§ Dataset entries
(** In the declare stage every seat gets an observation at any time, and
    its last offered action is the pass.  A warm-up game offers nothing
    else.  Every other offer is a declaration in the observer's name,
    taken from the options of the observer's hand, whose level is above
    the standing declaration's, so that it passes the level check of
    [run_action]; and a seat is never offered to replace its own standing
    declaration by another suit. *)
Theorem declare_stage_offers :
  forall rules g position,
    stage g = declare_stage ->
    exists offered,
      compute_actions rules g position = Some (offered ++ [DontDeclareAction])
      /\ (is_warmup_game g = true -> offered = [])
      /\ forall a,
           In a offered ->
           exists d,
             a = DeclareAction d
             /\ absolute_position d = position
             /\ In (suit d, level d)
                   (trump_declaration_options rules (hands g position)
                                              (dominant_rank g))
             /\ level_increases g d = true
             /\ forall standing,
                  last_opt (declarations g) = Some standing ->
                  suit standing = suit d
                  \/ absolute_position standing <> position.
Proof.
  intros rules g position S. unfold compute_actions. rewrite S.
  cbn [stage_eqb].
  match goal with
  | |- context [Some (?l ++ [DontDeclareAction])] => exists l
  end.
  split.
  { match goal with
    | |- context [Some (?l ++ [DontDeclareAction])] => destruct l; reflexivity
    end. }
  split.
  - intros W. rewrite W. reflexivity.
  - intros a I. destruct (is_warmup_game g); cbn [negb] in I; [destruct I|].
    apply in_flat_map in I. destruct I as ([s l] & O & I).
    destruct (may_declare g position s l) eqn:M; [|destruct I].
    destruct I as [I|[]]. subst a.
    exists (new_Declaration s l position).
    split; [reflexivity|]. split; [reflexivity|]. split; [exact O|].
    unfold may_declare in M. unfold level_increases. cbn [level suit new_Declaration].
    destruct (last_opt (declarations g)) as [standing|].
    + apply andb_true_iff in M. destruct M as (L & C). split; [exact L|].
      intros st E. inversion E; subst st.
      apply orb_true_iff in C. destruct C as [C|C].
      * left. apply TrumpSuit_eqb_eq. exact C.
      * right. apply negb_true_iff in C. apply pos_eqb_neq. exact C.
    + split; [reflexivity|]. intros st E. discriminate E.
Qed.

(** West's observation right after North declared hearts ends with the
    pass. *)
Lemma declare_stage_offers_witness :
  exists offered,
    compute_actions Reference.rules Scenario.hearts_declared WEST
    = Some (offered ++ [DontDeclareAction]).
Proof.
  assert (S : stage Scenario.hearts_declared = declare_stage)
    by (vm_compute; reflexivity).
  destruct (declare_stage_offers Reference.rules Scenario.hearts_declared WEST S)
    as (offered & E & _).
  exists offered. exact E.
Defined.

---

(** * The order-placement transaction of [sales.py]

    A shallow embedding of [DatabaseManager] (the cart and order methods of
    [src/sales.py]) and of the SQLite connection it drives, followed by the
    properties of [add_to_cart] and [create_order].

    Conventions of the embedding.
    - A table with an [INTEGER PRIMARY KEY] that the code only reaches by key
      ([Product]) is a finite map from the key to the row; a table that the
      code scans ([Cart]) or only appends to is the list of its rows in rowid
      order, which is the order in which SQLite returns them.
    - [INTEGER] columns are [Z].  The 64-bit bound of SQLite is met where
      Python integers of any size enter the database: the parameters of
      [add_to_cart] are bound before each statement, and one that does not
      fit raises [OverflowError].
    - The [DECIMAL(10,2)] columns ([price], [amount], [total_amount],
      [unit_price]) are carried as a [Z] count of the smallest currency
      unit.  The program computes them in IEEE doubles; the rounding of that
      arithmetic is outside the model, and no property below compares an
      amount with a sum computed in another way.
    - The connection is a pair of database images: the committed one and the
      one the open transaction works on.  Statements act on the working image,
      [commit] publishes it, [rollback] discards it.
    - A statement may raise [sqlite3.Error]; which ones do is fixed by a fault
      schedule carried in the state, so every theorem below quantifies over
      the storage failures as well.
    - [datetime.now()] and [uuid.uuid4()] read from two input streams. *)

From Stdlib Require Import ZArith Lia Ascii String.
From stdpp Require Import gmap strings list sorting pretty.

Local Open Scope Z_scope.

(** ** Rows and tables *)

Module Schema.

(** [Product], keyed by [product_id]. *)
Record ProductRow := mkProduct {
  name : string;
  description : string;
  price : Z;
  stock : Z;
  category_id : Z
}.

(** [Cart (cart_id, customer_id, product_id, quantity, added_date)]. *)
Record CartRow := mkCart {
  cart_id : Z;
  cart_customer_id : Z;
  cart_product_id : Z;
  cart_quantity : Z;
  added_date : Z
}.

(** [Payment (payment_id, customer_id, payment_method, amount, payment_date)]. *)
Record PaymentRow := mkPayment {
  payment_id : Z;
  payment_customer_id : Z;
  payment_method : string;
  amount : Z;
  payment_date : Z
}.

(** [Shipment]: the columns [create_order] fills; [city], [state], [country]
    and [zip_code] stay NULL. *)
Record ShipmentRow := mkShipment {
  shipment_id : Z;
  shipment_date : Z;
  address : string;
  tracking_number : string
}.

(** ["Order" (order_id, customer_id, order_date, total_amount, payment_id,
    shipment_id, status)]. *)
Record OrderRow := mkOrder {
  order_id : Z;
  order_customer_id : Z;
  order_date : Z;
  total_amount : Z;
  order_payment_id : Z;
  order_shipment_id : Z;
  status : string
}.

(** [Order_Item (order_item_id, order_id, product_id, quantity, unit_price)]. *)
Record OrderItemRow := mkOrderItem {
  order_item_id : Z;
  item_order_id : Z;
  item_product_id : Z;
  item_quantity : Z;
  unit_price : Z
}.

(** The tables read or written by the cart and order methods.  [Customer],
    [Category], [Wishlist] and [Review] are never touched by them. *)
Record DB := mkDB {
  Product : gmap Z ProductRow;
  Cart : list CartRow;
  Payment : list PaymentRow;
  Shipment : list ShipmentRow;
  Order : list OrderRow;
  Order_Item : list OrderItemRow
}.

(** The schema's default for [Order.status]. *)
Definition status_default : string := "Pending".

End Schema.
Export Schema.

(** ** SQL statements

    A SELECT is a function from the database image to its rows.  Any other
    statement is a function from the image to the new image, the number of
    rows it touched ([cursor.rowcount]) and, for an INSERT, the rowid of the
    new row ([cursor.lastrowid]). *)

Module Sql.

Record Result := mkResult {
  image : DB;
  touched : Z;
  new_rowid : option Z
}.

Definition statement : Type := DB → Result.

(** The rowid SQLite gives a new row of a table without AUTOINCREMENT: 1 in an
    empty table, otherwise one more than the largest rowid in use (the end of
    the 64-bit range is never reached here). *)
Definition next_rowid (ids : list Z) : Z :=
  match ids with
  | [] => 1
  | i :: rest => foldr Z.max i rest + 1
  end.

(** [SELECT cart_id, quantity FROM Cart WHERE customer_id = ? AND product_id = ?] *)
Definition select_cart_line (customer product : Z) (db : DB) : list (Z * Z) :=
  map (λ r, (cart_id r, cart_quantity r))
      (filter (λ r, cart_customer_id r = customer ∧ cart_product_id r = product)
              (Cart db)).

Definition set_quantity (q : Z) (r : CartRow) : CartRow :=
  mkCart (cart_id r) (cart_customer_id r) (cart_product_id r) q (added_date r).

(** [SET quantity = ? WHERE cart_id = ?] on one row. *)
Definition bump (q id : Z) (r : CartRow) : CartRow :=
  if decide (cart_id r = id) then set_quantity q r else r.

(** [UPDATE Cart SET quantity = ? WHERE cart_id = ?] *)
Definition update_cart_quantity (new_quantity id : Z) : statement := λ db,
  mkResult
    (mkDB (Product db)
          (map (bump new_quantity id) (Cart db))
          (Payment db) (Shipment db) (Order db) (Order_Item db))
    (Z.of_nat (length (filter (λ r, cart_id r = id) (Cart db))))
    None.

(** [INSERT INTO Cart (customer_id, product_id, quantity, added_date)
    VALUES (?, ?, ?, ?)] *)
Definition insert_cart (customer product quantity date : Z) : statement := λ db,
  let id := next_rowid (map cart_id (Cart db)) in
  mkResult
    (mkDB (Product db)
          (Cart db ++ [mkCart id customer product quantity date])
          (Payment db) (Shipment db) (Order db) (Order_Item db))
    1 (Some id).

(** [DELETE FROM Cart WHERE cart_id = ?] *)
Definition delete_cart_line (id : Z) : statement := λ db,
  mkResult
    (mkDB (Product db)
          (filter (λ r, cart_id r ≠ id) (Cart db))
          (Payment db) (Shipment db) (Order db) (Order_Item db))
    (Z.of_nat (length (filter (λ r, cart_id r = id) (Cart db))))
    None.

§ What you should do
Set down, unchanged, only those lines above that fall between the line with "order_customer_id : Z;" and the line with "[Category], [Wishlist] and", the two end lines included.

§ Exercise result
  order_customer_id : Z;
  order_date : Z;
  total_amount : Z;
  order_payment_id : Z;
  order_shipment_id : Z;
  status : string
}.

(** [Order_Item (order_item_id, order_id, product_id, quantity, unit_price)]. *)
Record OrderItemRow := mkOrderItem {
  order_item_id : Z;
  item_order_id : Z;
  item_product_id : Z;
  item_quantity : Z;
  unit_price : Z
}.

(** The tables read or written by the cart and order methods.  [Customer],
    [Category], [Wishlist] and [Review] are never touched by them. *)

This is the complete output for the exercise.